I admit there are lots of times that I cringe when visiting a newly constructed or renovated house. I know it’s because I’m an architect, and we architects could be so very fussy. But actually, with just a small bit of thought we could all make our homes so much better. It’s just a matter of thinking through a few of the detail issues.
So here are a few solutions to poorly executed ubiquitous details that irritate the hell out of me (and lots of architects and artists). These options are often easily implemented, and by doing this, it is possible to easily change a home out of cookie cutter to special.
Stephen Fuller Designs
1. Two-dimensional and badly sized shutters. So often the shutters are screwed into the walls so they lay flat. And it is clear that the shutters won’t come near covering the entire window.
Solution (shown): Install the dividers with a few authentic hardware in order that they lie “proud” (in front of) the window along with the wall. And dimension them so they look as if they would actually cover the window once closed.
Tim Cuppett Architects
2. Skinny trim. Please do not settle for 3-inch baseboards and two1/4-inch casings. Trim has a lot to offer and will really make a room special.
Solution (shown): Think about various profiles and proceed for the larger sizes. Doing this will add a richness to your own rooms which you didn’t think was possible.
Motionspace Architecture + Design
3. Dark hallways. Why is it the space you traveling in a lot of is often gloomy and dark? And what’s with linen closets at the end of hallways? (More on this in number seven.)
Solution (shown): Get some light into the hallway with glass doors to the bedrooms. And if you have privacy issues, just use a translucent instead of transparent glass.
Mark pinkerton – vi360 photography
Or add a skylight or two.
Schnarr Craftsmen Inc
And when a big rectangular skylight is not possible, try out a tubular skylight. This is often an inexpensive way to dramatically boost the quantity of natural lighting a dark hallway receives.
4. The 80-inch-tall door. As much as there is a rationale supporting the 80-inch-tall door, it makes very little sense in a room having an 8-foot ceiling, and even less feeling in a room with a ceiling that is taller. It’s just that the proportions are wrong, and there’s simply too much wall space above the door.
Solution (shown): when you intend to use an 80-inch tall door, consider the space above the door as a chance for, say, a transom such as this allows light and air to filter between chambers.
Or think about using that wall space.
Even better, for a very open, bright and tasteful room, choose the windows nearer to the ceiling, as in this area.

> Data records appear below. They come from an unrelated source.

(** * picolibc hooks of Zephyr: [_sbrk] and the console read/write loops

    A shallow embedding of [lib/libc/picolibc/libc-hooks.c].  The heap-growth
    primitive [_sbrk] and the loops [z_impl_zephyr_read_stdin] and
    [z_impl_zephyr_write_stdout] are transcribed statement by statement; C
    integers are [Z] with every conversion and wrap-around written out. *)

From Stdlib Require Import ZArith List Bool Lia Permutation.
From Stdlib Require Strings.Byte.
Import ListNotations.
Open Scope Z_scope.

(** ** C integer types *)

Module CInt.

(** Conversion to an unsigned type of [bits] bits: reduction modulo [2^bits]. *)
Definition to_unsigned (bits z : Z) : Z := z mod 2 ^ bits.

(** Conversion to a signed type of [bits] bits (two's complement). *)
Definition to_signed (bits z : Z) : Z :=
  (z + 2 ^ (bits - 1)) mod 2 ^ bits - 2 ^ (bits - 1).

Definition INT_MAX : Z := 2147483647.
Definition UINT_BITS : Z := 32.

(** The two data models Zephyr is built for: 32-bit targets, where [intptr_t],
    [size_t] and pointers are 32 bits wide, and 64-bit targets (the file itself
    tests [CONFIG_ARM64]), where they are 64 bits wide.  [unsigned int] is 32
    bits in both. *)
Inductive data_model : Type := ILP32 | LP64.

Definition ptr_bits (m : data_model) : Z :=
  match m with ILP32 => 32 | LP64 => 64 end.

Definition INTPTR_MIN (m : data_model) : Z := - 2 ^ (ptr_bits m - 1).
Definition INTPTR_MAX (m : data_model) : Z := 2 ^ (ptr_bits m - 1) - 1.

End CInt.
Import CInt.

(** ** Build configuration *)

(** The three ways the file defines [HEAP_BASE] and [MAX_HEAP_SIZE]
    (lines 25-86):
    - [HEAP_MMU]: [CONFIG_MMU]; [heap_base] and the [size_t] variable
      [max_heap_size] are set by [malloc_prepare];
    - [HEAP_ALIGNED]: [CONFIG_PICOLIBC_ALIGNED_HEAP_SIZE]; [heap_base] is a
      static array and [MAX_HEAP_SIZE] is the Kconfig constant itself, an
      [int] literal;
    - [HEAP_SRAM]: the unused SRAM after [_end]; both macros are [uintptr_t]
      arithmetic on linker symbols. *)
Inductive heap_config : Type := HEAP_MMU | HEAP_ALIGNED | HEAP_SRAM.

Record target : Type := Target {
  model : data_model;
  config : heap_config
}.

(** The type of the expression [MAX_HEAP_SIZE]: [int] under [HEAP_ALIGNED],
    an unsigned type of pointer width otherwise. *)
Definition max_is_int (t : target) : bool :=
  match config t with HEAP_ALIGNED => true | _ => false end.

(** ** The semaphore *)

Module Sem.

(** [sys_sem_take] and [sys_sem_give] come from [<zephyr/sys/sem.h>], which
    is not part of the sources at hand; they are written after the
    specification, which describes a binary mutual-exclusion primitive
    (count 1) with blocking acquire and release.  A semaphore is its count;
    [SYS_SEM_DEFINE(heap_sem, 1, 1)] gives the initial count 1 and the
    limit 1. *)
Definition limit : Z := 1.
Definition initial : Z := 1.

(** Modelled from the spec: [sys_sem_take(&sem, K_FOREVER)], the blocking
    acquire.  It decrements a positive count; with a zero count the caller
    waits (no result). *)
Definition sys_sem_take (count : Z) : option Z :=
  if 0 <? count then Some (count - 1) else None.

(** Modelled from the spec: [sys_sem_give(&sem)], the release.  It
    increments the count unless it is at its limit. *)
Definition sys_sem_give (count : Z) : Z :=
  if count <? limit then count + 1 else count.

End Sem.

(** ** State *)

(** The file-scope objects [_sbrk] works on.  [heap_base] and [max_heap_size]
    are variables under [HEAP_MMU]; under the other two configurations the
    fields hold the values of the constant expressions [HEAP_BASE] and
    [MAX_HEAP_SIZE].  [heap_sz] is the [unsigned int] of line 115 and
    [heap_sem] the count of the semaphore of line 358. *)
Record libc_state : Type := LibcState {
  heap_base : Z;
  max_heap_size : Z;
  heap_sz : Z;
  heap_sem : Z
}.

Definition set_heap_sz (st : libc_state) (v : Z) : libc_state :=
  {| heap_base := heap_base st; max_heap_size := max_heap_size st;
     heap_sz := v; heap_sem := heap_sem st |}.

Definition set_heap_sem (st : libc_state) (v : Z) : libc_state :=
  {| heap_base := heap_base st; max_heap_size := max_heap_size st;
     heap_sz := heap_sz st; heap_sem := v |}.

(** State at start-up: [heap_sz] lives in zero-initialised storage
    ([LIBC_BSS]) and the semaphore starts with count 1. *)
Definition boot_state (base capacity : Z) : libc_state :=
  {| heap_base := base; max_heap_size := capacity;
     heap_sz := 0; heap_sem := Sem.initial |}.

(** ** [_sbrk] *)

(** [(char * )HEAP_BASE + heap_sz]: an address of pointer width. *)
Definition ptr_add (t : target) (base off : Z) : Z :=
  to_unsigned (ptr_bits (model t)) (base + off).

(** [(void * )-1]. *)
Definition SBRK_FAILED (t : target) : Z :=
  to_unsigned (ptr_bits (model t)) (-1).

(** The value of [heap_sz + count] after the usual arithmetic conversions.
    With a 32-bit [intptr_t] the sum is computed in a 32-bit unsigned type;
    with a 64-bit [intptr_t] the [unsigned int] is converted to [long] and the
    sum is a signed 64-bit value (overflow is written as two's-complement
    wrap-around). *)
Definition heap_sum (t : target) (sz count : Z) : Z :=
  match model t with
  | ILP32 => to_unsigned 32 (sz + count)
  | LP64 => to_signed 64 (sz + count)
  end.

(** The comparison [(heap_sz + count) < MAX_HEAP_SIZE], [s] being the value
    of the left operand.  It is unsigned except where a [long] meets the
    [int] constant of [HEAP_ALIGNED]. *)
Definition heap_fits (t : target) (s max : Z) : bool :=
  match model t with
  | ILP32 => s <? to_unsigned 32 max
  | LP64 =>
      if max_is_int t then s <? max
      else to_unsigned 64 s <? to_unsigned 64 max
  end.

(** The condition of the [if] of line 372. *)
Definition sbrk_test (t : target) (st : libc_state) (count : Z) : bool :=
  heap_fits t (heap_sum t (heap_sz st) count) (max_heap_size st).

(** [heap_sz += count], stored back into the [unsigned int]. *)
Definition heap_sz_add (sz count : Z) : Z :=
  to_unsigned UINT_BITS (sz + count).

(** [void *_sbrk(intptr_t count)].  The result is [None] when the caller
    would wait on the semaphore; otherwise the returned pointer and the new
    state. *)
Definition _sbrk (t : target) (count : Z) (st : libc_state)
  : option (Z * libc_state) :=
  match Sem.sys_sem_take (heap_sem st) with
  | None => None
  | Some sem =>
      let st := set_heap_sem st sem in
      let ptr := ptr_add t (heap_base st) (heap_sz st) in
      let '(ret, st) :=
        if sbrk_test t st count
        then (ptr, set_heap_sz st (heap_sz_add (heap_sz st) count))
        else (SBRK_FAILED t, st) in
      let st := set_heap_sem st (Sem.sys_sem_give (heap_sem st)) in
      Some (ret, st)
  end.

(** Serial callers: the calls of [counts] one after the other, each logged
    as the pair of its argument and the pointer it returned. *)
Fixpoint sbrk_calls (t : target) (counts : list Z) (st : libc_state)
  : option (list (Z * Z) * libc_state) :=
  match counts with
  | [] => Some ([], st)
  | c :: cs =>
      match _sbrk t c st with
      | None => None
      | Some (ret, st) =>
          match sbrk_calls t cs st with
          | None => None
          | Some (log, st) => Some ((c, ret) :: log, st)
          end
      end
  end.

ASID, Christopher A Rose AIA
5. The Palladian window. Surely, Palladio could weep when he saw just how ubiquitous and badly scaled his namesake window is now. It’s not that these are not terrific windows, it is just that they’ve turned into a cliché.
Solution (shown): Look at utilizing a Palladian window in circumstance. Properly detailed and scaled, this window can be quite elegant and right, as in this example.
6. Window that is removable grilles. I get it. I do. Every time I wash the windows I mutter to myself “Just snap out the window grilles, wash the window and snap the grilles back in.” But heck, windows with detachable grilles seem so flat, therefore two-dimensional, not authentic in any way.
Solution (shown): Though windows with genuine divided lites (ADLs) and insulating glass may be prohibitively expensive, windows which use simulated divided lights (SDLs), like in this example, have exactly the same look in a portion of the price tag. Really, there’s no reason to not possess an authentic-looking, if not precisely authentically built window.
Vanguard Studio Inc..
7. Linen cupboard focal points. Yes, near the bedrooms we need a place for towels and sheets and blankets and all of the stuff. But why should the linen cupboard be in the end of the hallway and visible from the primary living area of the home?
Solution (shown): Definitely a little market displaying something artful and beautiful will give more joy to your life than any linen cupboard ever will.
Koch Architects, Inc.. Joanne Koch
8. Underused hallways. Definitely a hall may be utilized as more than just a room to stroll through.
Solution (shown): The easy addition of a built-in shelving will transform a hall from a passageway to a destination in its own right.
HP Rovinelli Architects
9. Cookie-cutter garage doors. Why is it that regardless of the style of home, the garage door invariably is your double-wide, raised-panel?
Solution (shown): With all these options to choose from, garage doors which match with the home’s architecture, as in this example, are definitely possible.
Allen Patterson Residential
10. Weak eaves. where the roof and outdoor wall satisfy should show craft and detail. It’s, after all, in which the two major outside structural elements intersect.
Solution (shown): instead of using a standard 8-inch soffit with a perforated vinyl skin along with also a K-style gutter, look for ways to extend the roofline and introduce rafter tails, as in this example.